_Task prompt:_
Output, without any change, the listing below from its opening line up to and including the line with "assert (v = 0".

-*-*-

(** Keys typed while Following: two presses and a release. *)
Definition typed_keys : list event :=
  [press env0 tty1 KEY_LEFT; press env0 tty1 KEY_OTHER;
   ev_keyboard env0 KBD_KEYCODE
     {| kp_vc := tty1; kp_down := false; kp_value := KEY_INSERT;
        kp_keysym := K_OTHER |}].

(** A console whose setup rejects every option string. *)
Definition serial_broken : console :=
  {| con_flags := 0; con_index := -1; con_setup := Some (fun _ => -19) |}.

Definition broken_boot_state : state :=
  initial_state false {[ 2%nat := serial_broken ]}.

(** What the line buffer puts into a cell: zero, or a character code from
    space up. *)
Definition cell_ok (v : Z) : Prop := v = 0 \/ 0x20 <= v <= 0xFF.

(** ** Arithmetic of the machine types *)

Lemma to_uchar_id z : 0 <= z < 256 -> to_uchar z = z.
Proof. intros H. unfold to_uchar. apply Z.mod_small. lia. Qed.

Lemma to_u16_id z : 0 <= z < 65536 -> to_u16 z = z.
Proof. intros H. unfold to_u16. apply Z.mod_small. lia. Qed.

Lemma to_int_id z : is_int z -> to_int z = z.
Proof.
  unfold is_int, INT_MIN, INT_MAX, to_int. intros H.
  rewrite Z.mod_small; lia.
Qed.

Lemma lxor_byte a b : 0 <= a < 256 -> 0 <= b < 256 -> 0 <= Z.lxor a b < 256.
Proof.
  intros Ha Hb.
  assert (Hnn : 0 <= Z.lxor a b) by (apply Z.lxor_nonneg; lia).
  split; [exact Hnn |].
  destruct (Z.eq_dec (Z.lxor a b) 0) as [-> | Hne]; [lia |].
  apply (Z.log2_lt_pow2 _ 8); [lia |].
  pose proof (Z.log2_lxor a b ltac:(lia) ltac:(lia)) as Hl.
  assert (Z.log2 a < 8).
  { destruct (Z.eq_dec a 0) as [-> | ?]; [simpl; lia |].
    apply Z.log2_lt_pow2; lia. }
  assert (Z.log2 b < 8).
  { destruct (Z.eq_dec b 0) as [-> | ?]; [simpl; lia |].
    apply Z.log2_lt_pow2; lia. }
  lia.
Qed.

Lemma lor_0x40_small v : 0 <= v <= 5 -> Z.lor v 0x40 = v + 64.
Proof.
  intros H.
  assert (v = 0 \/ v = 1 \/ v = 2 \/ v = 3 \/ v = 4 \/ v = 5) as Hv by lia.
  destruct Hv as [-> | [-> | [-> | [-> | [-> | ->]]]]]; reflexivity.
Qed.

Lemma substituted_range v : is_u16 v -> 1 <= substituted v < 256.
Proof.
  unfold is_u16, substituted. intros H.
  repeat case_decide; change (ch "?") with 63; change (ch " ") with 32; lia.
Qed.

Lemma checksum_fold_range chars c :
  Forall (fun v => 1 <= v < 256) chars -> 0 <= c < 256 ->
  0 <= fold_left Z.lxor chars c < 256.
Proof.
  intros H. revert c. induction H as [| v chars Hv _ IH]; intros c Hc.
  - exact Hc.
  - simpl. apply IH. apply lxor_byte; lia.
Qed.

Lemma checksum_range buf : Forall is_u16 buf -> 0 <= checksum buf < 256.
Proof.
  intros H. unfold checksum. apply checksum_fold_range.
  - rewrite Forall_map. eapply Forall_impl; [exact H |].
    intros v Hv. apply substituted_range, Hv.
  - change (ch ">") with 62. lia.
Qed.

(** ** Arrays *)

Lemma store_app (pre rest : list Z) (x v : Z) :
  store (pre ++ x :: rest) (Z.of_nat (length pre)) v = Some (pre ++ v :: rest).
Proof.
  unfold store. rewrite length_app. simpl length.
  rewrite decide_True by lia.
  rewrite Nat2Z.id.
  replace (length pre) with (length pre + 0)%nat at 1 by lia.
  rewrite insert_app_r. reflexivity.
Qed.

Lemma store_in_bounds (a : list Z) (i v : Z) :
  is_Some (store a i v) <-> 0 <= i < Z.of_nat (length a).
Proof.
  unfold store. case_decide; split; intros H'; try done.
Qed.

Lemma store_length (a a' : list Z) (i v : Z) :
  store a i v = Some a' -> length a' = length a.
Proof.
  unfold store. case_decide; [| discriminate].
  intros [= <-]. apply length_insert.
Qed.

Lemma load_lookup (a : list Z) (i : nat) :
  load a (Z.of_nat i) = a !! i.
Proof. unfold load. rewrite decide_True by lia. by rewrite Nat2Z.id. Qed.

(** [*data_ptr++ = v] appends [v] to what has been written so far and uses
    up one free byte of the array. *)
Lemma put_app (out rest : list Z) (v : Z) :
  0 <= v < 256 -> (1 <= length rest)%nat ->
  put v (out ++ rest, Z.of_nat (length out))
  = Some ((out ++ [v]) ++ drop 1 rest, Z.of_nat (length (out ++ [v]))).
Proof.
  intros Hv Hr. destruct rest as [| x rest]; [simpl in Hr; lia |].
  unfold put. cbn [fst snd]. rewrite store_app. cbn [mbind option_bind].
  rewrite to_uchar_id by exact Hv.
  rewrite length_app. cbn [length drop]. rewrite <- app_assoc. cbn [app].
  do 2 f_equal. lia.
Qed.

(** ** The encoder loop *)

Lemma escape_length lo v : (1 <= length (escape lo v) <= 2)%nat.
Proof. unfold escape. case_decide; simpl; lia. Qed.

Lemma concat_escape_length lo (chars : list Z) :
  (length chars <= length (concat (map (escape lo) chars))
   <= 2 * length chars)%nat.
Proof.
  induction chars as [| v chars IH]; simpl; [lia |].
  rewrite length_app. pose proof (escape_length lo v). lia.
Qed.

(** The escaping step, as it occurs in the loop (on a cell) and after it
    (on the checksum): [cv] is the conversion to the variable's type. *)
Lemma put_escaped {A} (cv : Z -> Z) (lo v : Z) (out rest : list Z)
    (k : list Z * Z -> option A) :
  (forall z, 0 <= z < 256 -> cv z = z) ->
  0 <= lo <= v -> v < 256 -> (2 <= length rest)%nat ->
  ((if decide (v <= 5)
    then d' ← put SOH (out ++ rest, Z.of_nat (length out));
         Some (cv (Z.lor v 64), d')
    else Some (v, (out ++ rest, Z.of_nat (length out))))
   ≫= (fun r => put r.1 r.2 ≫= k))
  = k ((out ++ escape lo v) ++ drop (length (escape lo v)) rest,
       Z.of_nat (length (out ++ escape lo v))).
Proof.
  intros Hcv Hlo Hv Hr. unfold escape.
  destruct (decide (v <= 5)) as [Hle | Hgt].
  - rewrite decide_True by lia.
    rewrite put_app by (unfold SOH; lia).
    cbn [mbind option_bind fst snd].
    rewrite lor_0x40_small by lia.
    rewrite Hcv by lia.
    rewrite put_app.
    + cbn [mbind option_bind].
      rewrite drop_drop, <- !app_assoc. reflexivity.
    + lia.
    + rewrite length_drop. lia.
  - rewrite decide_False by lia.
    cbn [mbind option_bind fst snd].
    rewrite put_app by lia. reflexivity.
Qed.

Lemma braille_write_loop_spec (n : nat) :
  forall (i : nat) (buf : list Z) (csum : Z) (out rest : list Z),
    (i + n <= length buf)%nat ->
    Forall is_u16 buf ->
    0 <= csum < 256 ->
    (2 * n <= length rest)%nat ->
    let chars := map substituted (take n (drop i buf)) in
    let o := concat (map (escape 1) chars) in
    braille_write_loop n (Z.of_nat i) buf csum
      (out ++ rest, Z.of_nat (length out))
    = Some (fold_left Z.lxor chars csum,
            ((out ++ o) ++ drop (length o) rest,
             Z.of_nat (length (out ++ o)))).
Proof.
  induction n as [| n IH]; intros i buf csum out rest Hi Hbuf Hc Hr.
  - simpl. rewrite app_nil_r. reflexivity.
  - destruct (lookup_lt_is_Some_2 buf i ltac:(lia)) as [v Hv].
    assert (Hu : is_u16 v).
    { rewrite Forall_lookup in Hbuf. exact (Hbuf i v Hv). }
    pose proof (substituted_range v Hu) as Hs.
    rewrite (drop_S _ _ _ Hv). cbn [take map concat fold_left].
    cbn [braille_write_loop]. rewrite load_lookup, Hv. cbn [mbind option_bind].
    fold (substituted v).
    assert (Hx : 0 <= Z.lxor csum (substituted v) < 256)
      by (apply lxor_byte; lia).
    rewrite (to_uchar_id _ Hx).
    change 0x05 with 5. change 0x40 with 64.
    rewrite (put_escaped to_u16 1);
      [| intros z Hz; apply to_u16_id; lia | lia | lia | simpl in Hr; lia].
    replace (Z.of_nat i + 1) with (Z.of_nat (S i)) by lia.
    pose proof (escape_length 1 (substituted v)) as Hel.
    rewrite IH; try assumption; try lia.
    + rewrite drop_drop, <- !app_assoc, !length_app.
      rewrite !Nat.add_assoc. reflexivity.
    + rewrite length_drop. simpl in *. lia.
Qed.

(** ** The frame encoder *)

Lemma frame_length_bounds lo (buf : list Z) :
  length buf = Z.to_nat WIDTH ->
  WIDTH + 4 <= Z.of_nat (length (frame lo buf)) <= 2 * WIDTH + 5.
Proof.
  intros Hlen. unfold frame.
  rewrite !length_app. cbn [length].
  pose proof (concat_escape_length 1 (map substituted buf)) as Hc.
  pose proof (escape_length lo (checksum buf)) as He.
  rewrite length_map, Hlen in Hc.
  change (Z.to_nat WIDTH) with 40%nat in Hc. unfold WIDTH. lia.
Qed.

(** What [braille_write] does while a device is bound: nothing when the
    line equals the cached one, else it caches the line and hands the frame
    to the device in one write. *)
Lemma braille_write_bound (s : state) (co : nat) (buf : list Z) :
  braille_co s = Some co -> is_line buf ->
  braille_write buf s
  = Some (if memcmp_eq (last_write_buf s) buf (Z.to_nat WIDTH) then s
          else emit (co_write co (frame 0 buf))
                 (set_last_write_buf
                    (memcpy (last_write_buf s) buf (Z.to_nat WIDTH)) s)).
Proof.
  intros Hco [Hlen Hu16]. unfold braille_write. rewrite Hco.
  destruct (memcmp_eq _ _ _); [reflexivity |].
  change (Z.to_nat WIDTH) with 40%nat in *.
  change (store (replicate (Z.to_nat DATA_SIZE) 0) 0 STX)
    with (Some (STX :: replicate 84 0)).
  cbn [mbind option_bind].
  change (store (STX :: replicate 84 0) 1 (ch ">"))
    with (Some ([STX; ch ">"] ++ replicate 83 0)).
  cbn [mbind option_bind].
  change (braille_write_loop 40 0 buf
            (to_uchar (Z.lxor 0 (ch ">"))) ([STX; ch ">"] ++ replicate 83 0, 2))
    with (braille_write_loop 40 (Z.of_nat 0) buf (ch ">")
            ([STX; ch ">"] ++ replicate 83 0,
             Z.of_nat (length [STX; ch ">"]))).
  rewrite (braille_write_loop_spec 40 0 buf (ch ">") [STX; ch ">"]
             (replicate 83 0));
    [| lia | exact Hu16 | change (ch ">") with 62; lia
     | rewrite length_replicate; lia].
  cbn [mbind option_bind fst snd].
  rewrite drop_0, take_ge by lia.
  fold (checksum buf).
  pose proof (checksum_range buf Hu16) as Hcs.
  set (body := concat (map (escape 1) (map substituted buf))).
  assert (Hbody : (40 <= length body <= 80)%nat).
  { pose proof (concat_escape_length 1 (map substituted buf)) as Hc.
    rewrite length_map, Hlen in Hc. subst body. lia. }
  change 0x05 with 5. change 0x40 with 64.
  rewrite (put_escaped to_uchar 0);
    [| intros z Hz; apply to_uchar_id; lia | lia | lia
     | rewrite length_drop, length_replicate; lia].
  pose proof (escape_length 0 (checksum buf)) as Hel.
  rewrite put_app;
    [| unfold ETX; lia
     | rewrite !length_drop, length_replicate; lia].
  cbn [mbind option_bind fst snd].
  rewrite Nat2Z.id, take_app_length.
  unfold frame. rewrite <- !app_assoc. reflexivity.
Qed.

Lemma memcmp_eq_full (a b : list Z) (n : nat) :
  length a = n -> length b = n ->
  memcmp_eq a b n = bool_decide (a = b).
Proof.
  intros Ha Hb. unfold memcmp_eq.
  rewrite !take_ge by lia. reflexivity.
Qed.

Lemma memcpy_full (dst src : list Z) (n : nat) :
  length dst = n -> length src = n -> memcpy dst src n = src.
Proof.
  intros Ha Hb. unfold memcpy.
  rewrite take_ge, drop_ge by lia. apply app_nil_r.
Qed.

Lemma memcpy_length (dst src : list Z) (n : nat) :
  length dst = n -> length src = n -> length (memcpy dst src n) = n.
Proof. intros Ha Hb. rewrite memcpy_full; assumption. Qed.

Lemma writes_app (t1 t2 : list call) : writes (t1 ++ t2) = writes t1 ++ writes t2.
Proof. unfold writes. apply omap_app. Qed.

(** ** Claims on the frame encoder *)

(** C1 (as the code has it). For a line that is encoded and sent, the frame
    is the start marker, the command byte, the bytes of each substituted
    cell, the bytes of the checksum and the end marker. A cell is sent as
    [SOH] followed by its value with bit [0x40] set exactly when its value
    lies in [[1,5]], and unmodified otherwise; the checksum is sent that way
    exactly when its value lies in [[0,5]], so only a checksum of 0 departs
    from the [[1,5]] rule. *)
Theorem braille_write_escapes (s : state) (co : nat) (buf : list Z) :
  braille_co s = Some co -> is_line buf ->
  memcmp_eq (last_write_buf s) buf (Z.to_nat WIDTH) = false ->
  exists s',
    braille_write buf s = Some s' /\
    trace s' = trace s ++
      [co_write co
         ([STX; ch ">"] ++ concat (map (escape 1) (map substituted buf))
            ++ escape 0 (checksum buf) ++ [ETX])] /\
    (checksum buf <> 0 -> escape 0 (checksum buf) = escape 1 (checksum buf)) /\
    (checksum buf = 0 -> escape 0 (checksum buf) = [SOH; 0x40]).
Proof.
  intros Hco Hline Hne.
  rewrite (braille_write_bound s co buf Hco Hline), Hne.
  eexists. split; [reflexivity |]. split; [reflexivity |].
  pose proof (checksum_range buf (proj2 Hline)) as Hr.
  unfold escape. split.
  - intros Hnz. repeat case_decide; try reflexivity; lia.
  - intros ->. reflexivity.
Qed.

Lemma braille_write_escapes_witness :
  exists s',
    braille_write digits_line bound_state = Some s' /\
    trace s' = trace bound_state ++
      [co_write 0%nat
         ([STX; ch ">"]
            ++ concat (map (escape 1) (map substituted digits_line))
            ++ escape 0 (checksum digits_line) ++ [ETX])] /\
    (checksum digits_line <> 0 ->
     escape 0 (checksum digits_line) = escape 1 (checksum digits_line)) /\
    (checksum digits_line = 0 -> escape 0 (checksum digits_line) = [SOH; 0x40]).
Proof.
  apply (braille_write_escapes bound_state 0%nat digits_line).
  - reflexivity.
  - compute_done.
  - reflexivity.
Defined.

(** C1, as stated, fails: the line "~@" followed by blanks has checksum 0,
    which is outside [[1,5]], yet the frame carries it as [SOH], [0x40]
    rather than as an unmodified 0 byte. *)
Lemma braille_write_escapes_checksum_zero :
  is_line tilde_at_line /\
  checksum tilde_at_line = 0 /\
  ~ (1 <= checksum tilde_at_line <= 5) /\
  exists s',
    braille_write tilde_at_line bound_state = Some s' /\
    trace s' = trace bound_state ++
      [co_write 0%nat
         ([STX; ch ">"; ch "~"; ch "@"] ++ replicate 38 (ch " ")
            ++ [SOH; 0x40; ETX])] /\
    frame 1 tilde_at_line
    = [STX; ch ">"; ch "~"; ch "@"] ++ replicate 38 (ch " ") ++ [0; ETX] /\
    trace s' <> trace bound_state ++ [co_write 0%nat (frame 1 tilde_at_line)].
Proof.
  split; [compute_done |].
  split; [reflexivity |].
  split; [change (checksum tilde_at_line) with 0; lia |].
  eexists. split; [vm_compute; reflexivity |].
  split; [reflexivity |]. split; [reflexivity |].
  vm_compute. discriminate.
Qed.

-*-*-

_Answer section:_
(** Keys typed while Following: two presses and a release. *)
Definition typed_keys : list event :=
  [press env0 tty1 KEY_LEFT; press env0 tty1 KEY_OTHER;
   ev_keyboard env0 KBD_KEYCODE
     {| kp_vc := tty1; kp_down := false; kp_value := KEY_INSERT;
        kp_keysym := K_OTHER |}].

(** A console whose setup rejects every option string. *)
Definition serial_broken : console :=
  {| con_flags := 0; con_index := -1; con_setup := Some (fun _ => -19) |}.

Definition broken_boot_state : state :=
  initial_state false {[ 2%nat := serial_broken ]}.

(** What the line buffer puts into a cell: zero, or a character code from
    space up. *)
Definition cell_ok (v : Z) : Prop := v = 0 \/ 0x20 <= v <= 0xFF.

(** ** Arithmetic of the machine types *)

Lemma to_uchar_id z : 0 <= z < 256 -> to_uchar z = z.
Proof. intros H. unfold to_uchar. apply Z.mod_small. lia. Qed.

Lemma to_u16_id z : 0 <= z < 65536 -> to_u16 z = z.
Proof. intros H. unfold to_u16. apply Z.mod_small. lia. Qed.

Lemma to_int_id z : is_int z -> to_int z = z.
Proof.
  unfold is_int, INT_MIN, INT_MAX, to_int. intros H.
  rewrite Z.mod_small; lia.
Qed.

Lemma lxor_byte a b : 0 <= a < 256 -> 0 <= b < 256 -> 0 <= Z.lxor a b < 256.
Proof.
  intros Ha Hb.
  assert (Hnn : 0 <= Z.lxor a b) by (apply Z.lxor_nonneg; lia).
  split; [exact Hnn |].
  destruct (Z.eq_dec (Z.lxor a b) 0) as [-> | Hne]; [lia |].
  apply (Z.log2_lt_pow2 _ 8); [lia |].
  pose proof (Z.log2_lxor a b ltac:(lia) ltac:(lia)) as Hl.
  assert (Z.log2 a < 8).
  { destruct (Z.eq_dec a 0) as [-> | ?]; [simpl; lia |].
    apply Z.log2_lt_pow2; lia. }
  assert (Z.log2 b < 8).
  { destruct (Z.eq_dec b 0) as [-> | ?]; [simpl; lia |].
    apply Z.log2_lt_pow2; lia. }
  lia.
Qed.

Lemma lor_0x40_small v : 0 <= v <= 5 -> Z.lor v 0x40 = v + 64.
Proof.
  intros H.
  assert (v = 0 \/ v = 1 \/ v = 2 \/ v = 3 \/ v = 4 \/ v = 5) as Hv by lia.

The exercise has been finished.